NION was a member organization of the After Downing Street and United for Peace and Justice anti-war coalitions. It also maintained a close alliance with IFCO, whose federal tax-exempt status enabled it to serve as NION's fiscal sponsor (thereby allowing donations to NION to be tax-exempt). Moreover, the mutual ties between NION, IFCO, and WILPF were considerable: WILPF chairperson Molly Klopot was a NION organizer, and WILPF executive director Marilyn Clement was IFCO's treasurer.
By NION's reckoning, America's declared war on terrorism was nothing more than a fraudulent pretext for world conquest by a power-hungry Bush administration. America's closest ally in the Middle East—Israel—was likewise abhorred by NION. In September 2002, for example, NION condemned the Israeli “tanks and bulldozers” that “have left a terrible trail of death and destruction” in Palestinian territories.
During the run-up to the U.S. invasion of Iraq in early 2003, NION helped organize a number of major “peace” rallies in various U.S. cities; some of these drew as many as 200,000 people. Hard-left, anti-American radicals made up the bulk of the guest speakers at these events. At an October 6, 2002 NION demonstration in New York, for instance, two of the speakers were Sami Al-Arian (a leader of the terrorist organization Palestinian Islamic Jihad) and Lynne Stewart (the radical attorney who was convicted of illegally transmitting messages on behalf of her incarcerated terrorist client, Sheikh Omar Abdel Rahman).

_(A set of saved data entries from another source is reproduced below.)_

(* ===== verification/PacketBounds.v ===== *)
(** The arithmetic of a packet: its padding, and the loops over zlib. *)

From S2P Require Import Prelude SshErr Wire SshQueue Compat.
From S2P Require Import ChaCha ChachaPoly Digest SshCipher Packet PacketSend Plain PacketRead PacketFrame.

(** ** Padding *)

Lemma u8_small z : 0 <= z < 256 -> u8 z = z.
Proof. apply Z.mod_small. Qed.

Lemma u8_over z : 256 <= z < 512 -> u8 z = z - 256.
Proof.
  intros. unfold u8, wrap. replace z with (z - 256 + 1 * 2 ^ 8) at 1 by lia.
  rewrite Z_mod_plus_full. apply Z.mod_small. lia.
Qed.

Lemma base_padlen_spec bs len : 4 <= bs <= 124 -> 0 <= len ->
  4 <= base_padlen bs len < bs + 4 /\ (len + base_padlen bs len) mod bs = 0.
Proof.
  intros Hb Hl. unfold base_padlen. pose proof (Z.mod_pos_bound len bs ltac:(lia)).
  assert (M : forall k, (len + (bs - len mod bs + k * bs)) mod bs = 0).
  { intros k. pose proof (Z.div_mod len bs ltac:(lia)).
    replace (len + (bs - len mod bs + k * bs)) with ((len / bs + 1 + k) * bs) by lia.
    apply Z_mod_mult. }
  rewrite (u8_small (bs - len mod bs)) by lia.
  destruct (Z.ltb_spec (bs - len mod bs) 4) as [Hlt|Hge].
  - rewrite u8_small by lia. split; [lia|]. replace (bs - _ + bs) with (bs - len mod bs + 1 * bs) by lia. apply M.
  - split; [lia|]. replace (bs - len mod bs) with (bs - len mod bs + 0 * bs) by lia. apply M.
Qed.

Lemma ROUNDUP_spec x y : 0 < y -> x <= ROUNDUP x y < x + y /\ ROUNDUP x y mod y = 0.
Proof.
  intros Hy. unfold ROUNDUP. pose proof (Z.div_mod (x + (y - 1)) y ltac:(lia)).
  pose proof (Z.mod_pos_bound (x + (y - 1)) y Hy). split; [lia|apply Z_mod_mult].
Qed.

Lemma mod_of_multiple a b m : 0 < b -> 0 < m -> b mod m = 0 -> a mod m = 0 -> (b - a mod b) mod m = 0.
Proof.
  intros Hb Hm Hbm Ham. apply Z.mod_divide in Hbm, Ham; try lia. apply Z.mod_divide; [lia|].
  apply Z.divide_sub_r; [done|]. rewrite (Z.mod_eq a b) by lia.
  apply Z.divide_sub_r; [done|]. by apply Z.divide_mul_l.
Qed.

Lemma padding_spec bs len extra padlen left_
    (Hb : 4 <= bs <= 124) (Hl : 0 <= len < 2 ^ 32 - 256) (He : 0 <= extra < 256)
    (H : padding bs len extra = (Some padlen, left_)) :
  4 <= padlen <= 255 /\ (len + padlen) mod bs = 0 /\ left_ = 0 /\
  (extra = 0 -> padlen < bs + 4) /\
  (extra <> 0 -> (len + padlen) mod ROUNDUP extra bs = 0).
Proof.
  destruct (base_padlen_spec bs len Hb (proj1 Hl)) as [Hp Hm]. unfold padding in H. cbv zeta in H.
  set (p := base_padlen bs len) in *. destruct (Z.eqb_spec extra 0) as [E0|E0].
  { injection H as <- <-. split_and!; try done; lia. }
  destruct (ROUNDUP_spec extra bs ltac:(lia)) as [Hr Hrm]. set (r := ROUNDUP extra bs) in *.
  destruct (Z.ltb_spec (u8 r) extra) as [|Hge]; [done|].
  assert (Er : u8 r = r).
  { destruct (Z.lt_ge_cases r 256); [apply u8_small; lia|].
    exfalso. rewrite (u8_over r) in Hge; lia. }
  rewrite Er in *. assert (Hr0 : 0 < r) by lia.
  assert (Er256 : r < 256) by (rewrite <- Er; apply (wrap_range 8); lia).
  rewrite (u32_small (len + p)) in H by lia.
  pose proof (Z.mod_pos_bound (len + p) r Hr0).
  rewrite (u8_small ((len + p) mod r)) in H by lia. rewrite Z.gtb_ltb in H.
  destruct (Z.ltb_spec r ((len + p) mod r)); [lia|].
  rewrite (u8_small (r - _)) in H by lia.
  destruct (Z.ltb_spec (u8 (p + (r - (len + p) mod r))) p) as [|Hov]; [done|]. injection H as <- <-.
  assert (Eov : u8 (p + (r - (len + p) mod r)) = p + (r - (len + p) mod r)).
  { destruct (Z.lt_ge_cases (p + (r - (len + p) mod r)) 256); [apply u8_small; lia|].
    exfalso. rewrite u8_over in Hov; lia. }
  rewrite Eov in *. pose proof (wrap_range 8 (p + (r - (len + p) mod r)) ltac:(lia)) as Hw.
  unfold u8 in Eov. rewrite Eov in Hw.
  assert (D : (r - (len + p) mod r) mod bs = 0) by (apply mod_of_multiple; (done || lia)).
  split_and!; [lia|lia| |done|lia|].
  - rewrite Z.add_assoc, Zplus_mod, Hm, D. done.
  - intros _. pose proof (Z.div_mod (len + p) r ltac:(lia)).
    replace (len + (p + (r - (len + p) mod r))) with (((len + p) / r + 1) * r) by lia. apply Z_mod_mult.
Qed.



(** ** The loops over zlib *)

Section loops.
Context {C : Crypto} {E : Env}.

(** The room left in the buffer a loop writes to. *)
Definition room (s : session) : Z :=
  match compression_buffer s with Some q => SSHBUF_SIZE_MAX - zlen q | None => 0 end.

Definition not_waiting {A} (o : outcome A) : Prop := forall s, o <> Wait s.

Lemma put_compressed_room v s : not_waiting (put_compressed v s) /\
  forall s', put_compressed v s = Ret tt s' -> room s' = room s - zlen v /\ 0 <= room s'.
Proof.
  unfold put_compressed, mbind, deref, buf_put, q_put, room.
  destruct (compression_buffer s) as [q|] eqn:Eq; [|split; [intros ?; done|intros ?; done]].
  destruct (Z.gtb_spec (zlen q + zlen v) SSHBUF_SIZE_MAX); [split; intros ?; done|].
  unfold mbind, env. destruct (request_memory (world s)) as [[|] w]; [|split; intros ?; done].
  unfold mret, modify. split; [intros ?; done|]. intros s' [= <-]. cbn. rewrite zlen_app. lia.
Qed.

Lemma run_loop_ends (body : bytes -> M (bytes * option unit)) (P : bytes * session -> Prop)
    (m : bytes * session -> Z) n next_in s :
  (forall i s, not_waiting (body i s)) ->
  (forall i s i' s', P (i, s) -> body i s = Ret (i', None) s' -> P (i', s') /\ m (i', s') < m (i, s)) ->
  (forall x, P x -> 0 <= m x) -> P (next_in, s) -> m (next_in, s) < Zpos n ->
  not_waiting (run_loop body n next_in s).
Proof.
  intros Hw Hs H0 HP Hm s' Hr. unfold run_loop in Hr.
  destruct (loop_ends (as_round body) P m n (next_in, s)) as [r Er]; [|done..|].
  { intros [i s1] [i' s1'] HP1 Hb. cbn in Hb.
    destruct (body i s1) as [[rest [a|]] s2|e s2| |s2] eqn:Eb; try done.
    injection Hb as <- <-. by apply Hs. }
  rewrite Er in Hr. subst r.
  assert (L := loop_sound (as_round body) (fun _ => True) not_waiting n (next_in, s)).
  rewrite Er in L. refine (L (fun _ _ _ _ => I) _ I s' eq_refl). clear -Hw.
  intros [i s1] r _ Hb. cbn in Hb. specialize (Hw i s1).
  destruct (body i s1) as [[rest [a|]] s2|e s2| |s2]; try done; injection Hb as <-; intros s3 [= ->].
  by apply (Hw s3).
Qed.

Lemma compress_round_spec i s : not_waiting (compress_round i s) /\
  forall i' s', compress_round i s = Ret (i', None) s' -> room s' = room s - BUF /\ 0 <= room s'.
Proof.
  unfold compress_round, mbind, deref. destruct (compression_out_stream s) as [z|]; [|by split; intros ?].
  destruct (deflate z i BUF) as [[[status out] rest] z'].
  set (s1 := set_compression_out_stream (Some z') s).
  unfold modify. cbv beta iota. fold s1.
  destruct status; try (split; intros ?; done).
  destruct (put_compressed_room out s1) as [Hw Hr].
  destruct (put_compressed out s1) as [[] s2|e s2| |s2]; try (split; intros ?; done).
  2: { exfalso. by apply (Hw s2). }
  split; [intros ?; done|]. intros i' s'. unfold mret.
  destruct (Z.eqb_spec (BUF - zlen out) 0) as [Hb|]; [|done]. intros [= <- <-].
  destruct (Hr s2 eq_refl) as [Hr1 Hr2]. change (room s1) with (room s) in Hr1. lia.
Qed.

(** [compress_buffer] returns, whatever deflate answers: every round but the last adds a
    full [buf] to a buffer of limited size. *)
Lemma compress_buffer_returns in_ s : room s <= SSHBUF_SIZE_MAX -> not_waiting (compress_buffer in_ s).
Proof.
  intros Hr s' H. unfold compress_buffer, mbind, gets in H.
  destruct (compression_out_started s); [|done]. cbn [negb] in H. destruct (zlen in_ =? 0); [done|].
  revert H.
  apply (run_loop_ends compress_round (fun _ => True) (fun x => (room (snd x) + BUF) `max` 0 / BUF)); try done.
  - intros i s1. apply compress_round_spec.
  - intros i s1 i' s2 _ H. split; [done|]. apply compress_round_spec in H as [H1 H2]. cbn [snd].
    rewrite !Z.max_l by (unfold BUF in *; lia). rewrite H1.
    replace (room s1 - BUF + BUF) with (room s1) by lia.
    replace (room s1 + BUF) with (room s1 + 1 * BUF) by lia. rewrite Z.div_add by done. lia.
  - intros x _. apply Z.div_pos; [lia|done].
  - cbn [snd]. apply Z.div_lt_upper_bound; [done|].
    unfold BUF, compress_rounds, SSHBUF_SIZE_MAX in *. lia.
Qed.

(** Documented of inflate: [Z_OK] means that some progress was made. *)
Definition inflate_progress : Prop := forall z p out rest z', inflate z p BUF = (Z_OK, out, rest, z') ->
  zlen rest <= zlen p /\ zlen rest < zlen p + zlen out.

Lemma uncompress_round_spec i s : inflate_progress -> not_waiting (uncompress_round i s) /\
  forall i' s', uncompress_round i s = Ret (i', None) s' ->
    zlen i' + room s' < zlen i + room s /\ 0 <= room s'.
Proof.
  intros Law. unfold uncompress_round, mbind, deref.
  destruct (compression_in_stream s) as [z|]; [|by split; intros ?].
  destruct (inflate z i BUF) as [[[status out] rest] z'] eqn:Ei.
  set (s1 := set_compression_in_stream (Some z') s).
  unfold modify. cbv beta iota. fold s1.
  destruct status; try (split; intros ?; done).
  destruct (put_compressed_room out s1) as [Hw Hr].
  destruct (put_compressed out s1) as [[] s2|e s2| |s2]; try (split; intros ?; done).
  2: { exfalso. by apply (Hw s2). }
  split; [intros ?; done|]. intros i' s'. unfold mret. intros [= <- <-].
  destruct (Hr s2 eq_refl) as [Hr1 Hr2]. change (room s1) with (room s) in Hr1.
  apply Law in Ei. lia.
Qed.

Lemma uncompress_buffer_returns in_ s : inflate_progress -> room s <= SSHBUF_SIZE_MAX ->
  not_waiting (uncompress_buffer in_ s).
Proof.
  intros Law Hr s' H. unfold uncompress_buffer, mbind, gets in H.
  destruct (compression_in_started s); [|done]. cbn [negb] in H. revert H.
  apply (run_loop_ends uncompress_round (fun _ => True)
           (fun x => (zlen (fst x) + room (snd x) + 1) `max` 0)); try done.
  - intros i s1. by apply uncompress_round_spec.
  - intros i s1 i' s2 _ H. split; [done|]. apply uncompress_round_spec in H as [H1 H2]; [|done].
    cbn [fst snd]. pose proof (zlen_nonneg i'). lia.
  - intros x _. lia.
  - cbn [fst snd]. unfold uncompress_rounds. pose proof (zlen_nonneg in_).
    rewrite Z2Pos.id by (unfold SSHBUF_SIZE_MAX in *; lia). unfold SSHBUF_SIZE_MAX in *. lia.
Qed.
End loops.

(** Claim C31: the loops over zlib end.  Compression ends whatever deflate answers, because
    every round but the last adds 4096 bytes to a buffer of limited size; decompression
    ends for an inflate that makes progress when it says so, because a packet that expands
    without end reaches the limit of the buffer (the decompression bomb). *)
Theorem zlib_loops_end {C : Crypto} {E : Env} in_ s (Hi : inflate_progress)
    (Hr : room s <= SSHBUF_SIZE_MAX) :
  not_waiting (compress_buffer in_ s) /\ not_waiting (uncompress_buffer in_ s).
Proof. split; [by apply compress_buffer_returns|by apply uncompress_buffer_returns]. Qed.

Lemma plain_progress : inflate_progress.
Proof.
  intros z p out rest z' H. destruct p as [|b p]; [done|].
  assert (Eo : out = take (Z.to_nat BUF) (b :: p)) by (cbn in *; congruence).
  assert (Er : rest = drop (Z.to_nat BUF) (b :: p)) by (cbn in *; congruence).
  rewrite Eo, Er. unfold BUF. zlen.
Qed.

Definition compressing : session :=
  set_compression_in_stream (Some tt) (set_compression_in_started true
    (set_compression_buffer (Some []) (ssh_alloc_session_state tt))).

Lemma zlib_loops_end_witness :
  not_waiting (compress_buffer (zeros 10) compressing) /\ not_waiting (uncompress_buffer (zeros 10) compressing).
Proof. apply zlib_loops_end; [exact plain_progress|vm_compute; discriminate]. Defined.
(* ===== verification/PacketLink.v ===== *)
(** What one end of a connection sends, the other reads: for any cipher that provides the
    interface [PacketCipher] of CipherLink, with a MAC before or after enciphering, or
    with an authenticating cipher. *)

From S2P Require Import Prelude SshErr Wire SshQueue Compat CompatThms.
From S2P Require Import ChaCha ChachaPoly Digest SshCipher CipherLink Packet PacketSend Plain PacketRead.
From S2P Require Import PacketFrame PacketBounds PacketPoll.

(** ** The environment *)

(** Memory is not short, and the random number generator fills what it is asked to fill. *)
Class EnvLaws {E : Env} := {
  memory w : fst (request_memory w) = true;
  random_length n w : 0 <= n -> zlen (fst (arc4random_buf n w)) = n;
  reserved_length n w : 0 <= n -> zlen (uninitialised n w) = n
}.

#[export] Instance plain_env_laws : @EnvLaws plain_env.
Proof. split; [done| |]; intros n w Hn; by apply zlen_zeros. Qed.

Section link.
Context {C : Crypto} {E : Env} {L : EnvLaws}.
Context {linked : sshcipher_ctx -> sshcipher_ctx -> Prop} {PC : PacketCipher linked}.

(** ** Two ends *)

(** A MAC that always gives a tag of its length. *)
Definition mac_good (m : sshmac) : Prop := 0 <= mac_len m <= SSH_DIGEST_MAX_LENGTH /\
  forall n d, exists tag, mac_compute m n d SSH_DIGEST_MAX_LENGTH = Ok tag /\ zlen tag = mac_len m.

(** What a MAC computes, and what a packet looks like under the keys of a direction: the
    state of the keys themselves (the name of a cipher, the iv it began with) is not part
    of it. *)
Definition mac_view (m : sshmac) :=
  (mac_len m, mac_type m, mac_etm m, hmac_alg m, mac_ctx_key m).
Definition suite_view (u : suite) :=
  (su_block_size u, option_map mac_view (su_mac_on u), su_comp_on u, su_authlen u).

Record linked_ends (s r : session) : Prop := {
  le_suite : suite_view (suite_of (newkeys_out s)) = suite_view (suite_of (newkeys_in r));
  le_comp : su_comp_on (suite_of (newkeys_in r)) = false;
  le_mac : forall m, su_mac_on (suite_of (newkeys_in r)) = Some m -> mac_good m;
  le_seq : seqnr (p_send s) = seqnr (p_read r) /\ 0 <= seqnr (p_read r) < 2 ^ 32;
  le_ctx : exists cs cr, send_context s = Some cs /\ receive_context r = Some cr /\ linked cs cr /\
    su_block_size (suite_of (newkeys_in r)) = c_block_size (cc_cipher cs) /\
    su_authlen (suite_of (newkeys_in r)) = cipher_authlen (cc_cipher cs)
}.

(** ** The sender *)

Lemma buf_put_ret q v s q' s' : buf_put q v s = Ret q' s' ->
  q' = q ++ v /\ exists w, s' = set_world w s.
Proof.
  unfold buf_put, q_put. destruct (_ >? _); [done|]. intros H. inv_bind H. unfold env in H0.
  destruct (request_memory (world s)) as [ok w]. injection H0 as <- <-. destruct ok; [|done].
  injection H as <- <-. eauto.
Qed.

(** A packet as it is before it is enciphered. *)
Definition framed (padlen : Z) (payload pad : bytes) : bytes :=
  POKE_U32 (u32 (1 + zlen payload + padlen)) ++ [byte_of_Z padlen] ++ payload ++ pad.

Lemma set_header_framed padlen payload pad : zlen pad = padlen ->
  set_header padlen ((zeros 5 ++ payload) ++ pad) = framed padlen payload pad.
Proof.
  intros Hp. unfold set_header, framed. rewrite !zlen_app, zlen_zeros by lia. rewrite Hp.
  replace (5 + zlen payload + padlen - 4) with (1 + zlen payload + padlen) by lia.
  rewrite <- app_assoc. reflexivity.
Qed.

Lemma pad_outgoing_ret u payload s s' : pad_outgoing u s = Ret tt s' ->
  outgoing_packet s = zeros 5 ++ payload ->
  exists padlen left_ pad, padding (su_block_size u) (u32 (u32 (5 + zlen payload) - su_aadlen u)) (extra_pad s)
      = (Some padlen, left_) /\ (0 <= padlen -> zlen pad = padlen /\
    outgoing_packet s' = framed padlen payload pad).
Proof.
  unfold pad_outgoing. intros H Ho. run H. rewrite Ho, zlen_app, zlen_zeros in H by lia.
  destruct (padding _ _ _) as [[padlen|] left_] eqn:Ep; run H; [|done].
  exists padlen, left_. inv_bind H. destruct x.
  assert (P1 : outgoing_packet s0 = (zeros 5 ++ payload) ++ zeros padlen).
  { unfold put_outgoing in H0. run H0. inv_bind H0. apply buf_put_ret in H1 as (-> & w & ->).
    injection H0 as <-. cbn. by rewrite Ho. }
  clear H0. inv_bind H. destruct x. injection H as <-. cbn [outgoing_packet set_outgoing_packet].
  destruct (bool_decide _).
  2: { injection H0 as <-. exists (zeros padlen). split; [done|]. intros Hp0. rewrite P1.
       split; [by apply zlen_zeros|]. apply set_header_framed. by apply zlen_zeros. }
  inv_bind H0. unfold deref in H. destruct (send_context s0) as [cc|]; [|done]. injection H as <- <-.
  destruct (negb (cipher_ctx_is_plaintext cc)).
  2: { injection H0 as <-. exists (zeros padlen). split; [done|]. intros Hp0. rewrite P1.
       split; [by apply zlen_zeros|]. apply set_header_framed. by apply zlen_zeros. }
  inv_bind H0. unfold env in H. pose proof (random_length padlen (world s0)) as Hr.
  destruct (arc4random_buf padlen (world s0)) as [pad w]. injection H as <- <-.
  injection H0 as <-. exists pad. split; [done|]. intros Hp0. cbn. split; [by apply Hr|].
  cbn. rewrite Ho. by apply set_header_framed, Hr.
Qed.

Definition send_keys (s : session) := (output s, seqnr (p_send s), send_context s, newkeys_out s).

Lemma pad_outgoing_keys u : keeps send_keys (pad_outgoing u).
Proof. unfold pad_outgoing, put_outgoing, buf_put. keeps. Qed.

(** The tag that goes with a packet. *)
Definition is_tag (u : suite) (n : Z) (p dest tag : bytes) : Prop :=
  match su_mac_on u with
  | None => tag = []
  | Some m => mac_compute m n (if mac_etm m then slice 0 (zlen p) dest else p) SSH_DIGEST_MAX_LENGTH = Ok tag
  end.

Lemma mac_compute_view m m' : mac_view m = mac_view m' -> mac_compute m = mac_compute m'.
Proof. unfold mac_view. intros [= H1 H2 H3 H4 H5]. unfold mac_compute. by rewrite H1, H2, H4, H5. Qed.

(** Suites with the same view give the same packets. *)
Lemma suite_view_facts u v : suite_view u = suite_view v ->
  su_block_size u = su_block_size v /\ su_authlen u = su_authlen v /\ su_comp_on u = su_comp_on v /\
  su_aadlen u = su_aadlen v /\ forall n p dest tag, is_tag u n p dest tag -> is_tag v n p dest tag.
Proof.
  unfold suite_view. intros [= H1 H2 H3 H4]. unfold su_aadlen, su_etm, is_tag. rewrite H4.
  destruct (su_mac_on u) as [m|], (su_mac_on v) as [m'|]; try done.
  assert (V : mac_view m = mac_view m') by (cbn in H2; congruence).
  assert (Ee : mac_etm m = mac_etm m') by (unfold mac_view in V; congruence).
  rewrite Ee, (mac_compute_view _ _ V). done.
Qed.

Lemma mac_of_ret u etm n d s tag s' : mac_of u etm n d s = Ret tag s' -> s' = s /\
  match su_mac_on u with
  | Some m => if eqb (mac_etm m) etm then mac_compute m n d SSH_DIGEST_MAX_LENGTH = Ok tag else tag = []
  | None => tag = []
  end.
Proof.
  unfold mac_of. intros H. destruct (su_mac_on u) as [m|]; [|by injection H as <- <-].
  destruct (eqb _ _); [|by injection H as <- <-].
  destruct (mac_compute _ _ _ _); [|done]. by injection H as <- <-.
Qed.

Lemma put_output_ret v s s' : put_output v s = Ret tt s' ->
  exists w, s' = set_output (output s ++ v) (set_world w s).
Proof.
  unfold put_output. intros H. run H. inv_bind H. apply buf_put_ret in H0 as (-> & w & ->).
  injection H as <-. by exists w.
Qed.

Lemma seal_outgoing_ret u s s' : seal_outgoing u s = Ret tt s' ->
  let p := outgoing_packet s in let n := seqnr (p_send s) in
  exists cs cs' dest tag, send_context s = Some cs /\
    cipher_crypt cs n p (zlen p - su_aadlen u) (su_aadlen u) (su_authlen u) = (Ok dest, cs') /\
    is_tag u n p dest tag /\ send_keys s' = (output s ++ dest ++ tag, n, Some cs', newkeys_out s).
Proof.
  intros H p n. unfold seal_outgoing in H. run H. fold p n in H.
  inv_bind H. apply mac_of_ret in H0 as [-> Hm1]. run H. inv_bind H. destruct x0.
  apply put_output_ret in H0 as (w & ->). inv_bind H. unfold deref in H0. cbn in H0.
  destruct (send_context s) as [cs|] eqn:Ec; [|done]. injection H0 as <- <-.
  destruct (cipher_crypt _ _ _ _ _ _) as [[dest|e] cs'] eqn:Ed; run H; [|done]. cbn [lift] in H. run H.
  inv_bind H. apply mac_of_ret in H0 as [-> Hm2]. exists cs, cs', dest. unfold is_tag.
  destruct (su_mac_on u) as [m|] eqn:Em.
  - rewrite bool_decide_eq_true_2 in H by eauto. apply put_output_ret in H as (w' & ->).
    exists (x ++ x0). unfold send_keys. cbn. split_and!; [done|done| |by rewrite <- app_assoc].
    destruct (mac_etm m); cbn in Hm1, Hm2; subst; [done|by rewrite app_nil_r].
  - rewrite bool_decide_eq_false_2 in H by (by intros [? ?]). injection H as <-.
    exists []. rewrite app_nil_r. done.
Qed.

Lemma count_outgoing_ret u s s' : count_outgoing u s = Ret tt s' ->
  send_keys s' = (output s, u32 (seqnr (p_send s) + 1), send_context s, newkeys_out s).
Proof. unfold count_outgoing. intros H. run H. destruct (_ && _); [done|]. run H. by injection H as <-. Qed.

(** The packets that change nothing in their sender. *)
Definition plain_type (type : Z) : Prop := type <> SSH2_MSG_NEWKEYS /\ type <> SSH2_MSG_USERAUTH_SUCCESS.

Lemma after_packet_ret type s s' : plain_type type -> after_packet type s = Ret tt s' -> s' = s.
Proof.
  intros [H1 H2] H. unfold after_packet in H. run H. apply Z.eqb_neq in H1, H2. rewrite H1, H2 in H.
  by injection H.
Qed.

(** What a packet becomes on the wire. *)
Lemma wrapped_wire payload s s' : ssh_packet_send2_wrapped s = Ret tt s' ->
  outgoing_packet s = zeros 5 ++ payload -> plain_type (at_ (outgoing_packet s) 5) ->
  let u := suite_of (newkeys_out s) in su_comp_on u = false ->
  let n := seqnr (p_send s) in
  exists padlen left_ pad, padding (su_block_size u) (u32 (u32 (5 + zlen payload) - su_aadlen u)) (extra_pad s)
      = (Some padlen, left_) /\ (0 <= padlen -> zlen pad = padlen /\
   let p := framed padlen payload pad in
   exists cs cs' dest tag, send_context s = Some cs /\
    cipher_crypt cs n p (zlen p - su_aadlen u) (su_aadlen u) (su_authlen u) = (Ok dest, cs') /\
    is_tag u n p dest tag /\ send_keys s' = (output s ++ dest ++ tag, u32 (n + 1), Some cs', newkeys_out s)).
Proof.
  intros H Ho Ht u Hc n. unfold ssh_packet_send2_wrapped in H. run H. fold u in H. rewrite Hc in H. run H.
  inv_bind H. destruct x. pose proof (keeps_ret_eq _ _ _ _ _ (pad_outgoing_keys u) H0) as Hk.
  apply (pad_outgoing_ret u payload) in H0 as (padlen & left_ & pad & Hp & Hf); [|done].
  exists padlen, left_, pad. split; [done|]. intros Hp0. destruct (Hf Hp0) as [Hl Hf']. split; [done|].
  inv_bind H. destruct x. apply seal_outgoing_ret in H0 as (cs & cs' & dest & tag & Ec & Ed & Etag & Es).
  unfold send_keys in Hk. injection Hk as K1 K2 K3 K4. rewrite Hf', K2 in Ed. rewrite Hf', K2 in Etag.
  rewrite K1, K4, K2 in Es. rewrite K3 in Ec.
  run H. inv_bind H. destruct x. apply count_outgoing_ret in H0. apply after_packet_ret in H as ->; [|done].
  exists cs, cs', dest, tag. split_and!; [done|done|done|].
  rewrite H0. unfold send_keys in Es. cbn in *. injection Es as -> -> -> ->. done.
Qed.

Once the Iraq War was underway, no American military achievement was deemed even remotely worthy of praise by NION. Consider, for example, NION's response to the December 2003 capture of former Iraqi President Saddam Hussein by U.S. forces:
“This 'new development' in the 'war on terrorism' does not change the fact that this war is immoral, unjust, and illegitimate. It does not change the violations of international law, the lies used to justify the war ... or the tens of thousands of Iraqi lives stolen, or the hundreds of U.S. lives lost.... And as they talk about finally seeking justice for the Iraqi people by putting Saddam on trial, they will conveniently leave out any mention of the crimes done to the Iraqi people by the United States.… It was the U.S.-led sanctions that killed over half a million Iraqi children since 1990. Who will put the U.S. administration on trial for war crimes?”
In July 2005, NION joined a coalition that included, among others, such notable individuals and organizations as Eve Ensler, Gloria Steinem, the Center for Constitutional Rights, Code Pink, the Culture Project, and United For Peace and Justice—who together issued a “call to shut down the Guantánamo prison camp and demand an immediate independent investigation into the widespread allegations of abuse taking place there.” Added NION: “Guantánamo has become a world-wide symbol for the current Administration's arrogant disregard of basic human rights. In the past weeks, world leaders including Presidents [Jimmy] Carter and [Bill] Clinton have joined leading human rights groups in calling for the closing of Guantánamo and other illegal prison facilities around the globe.”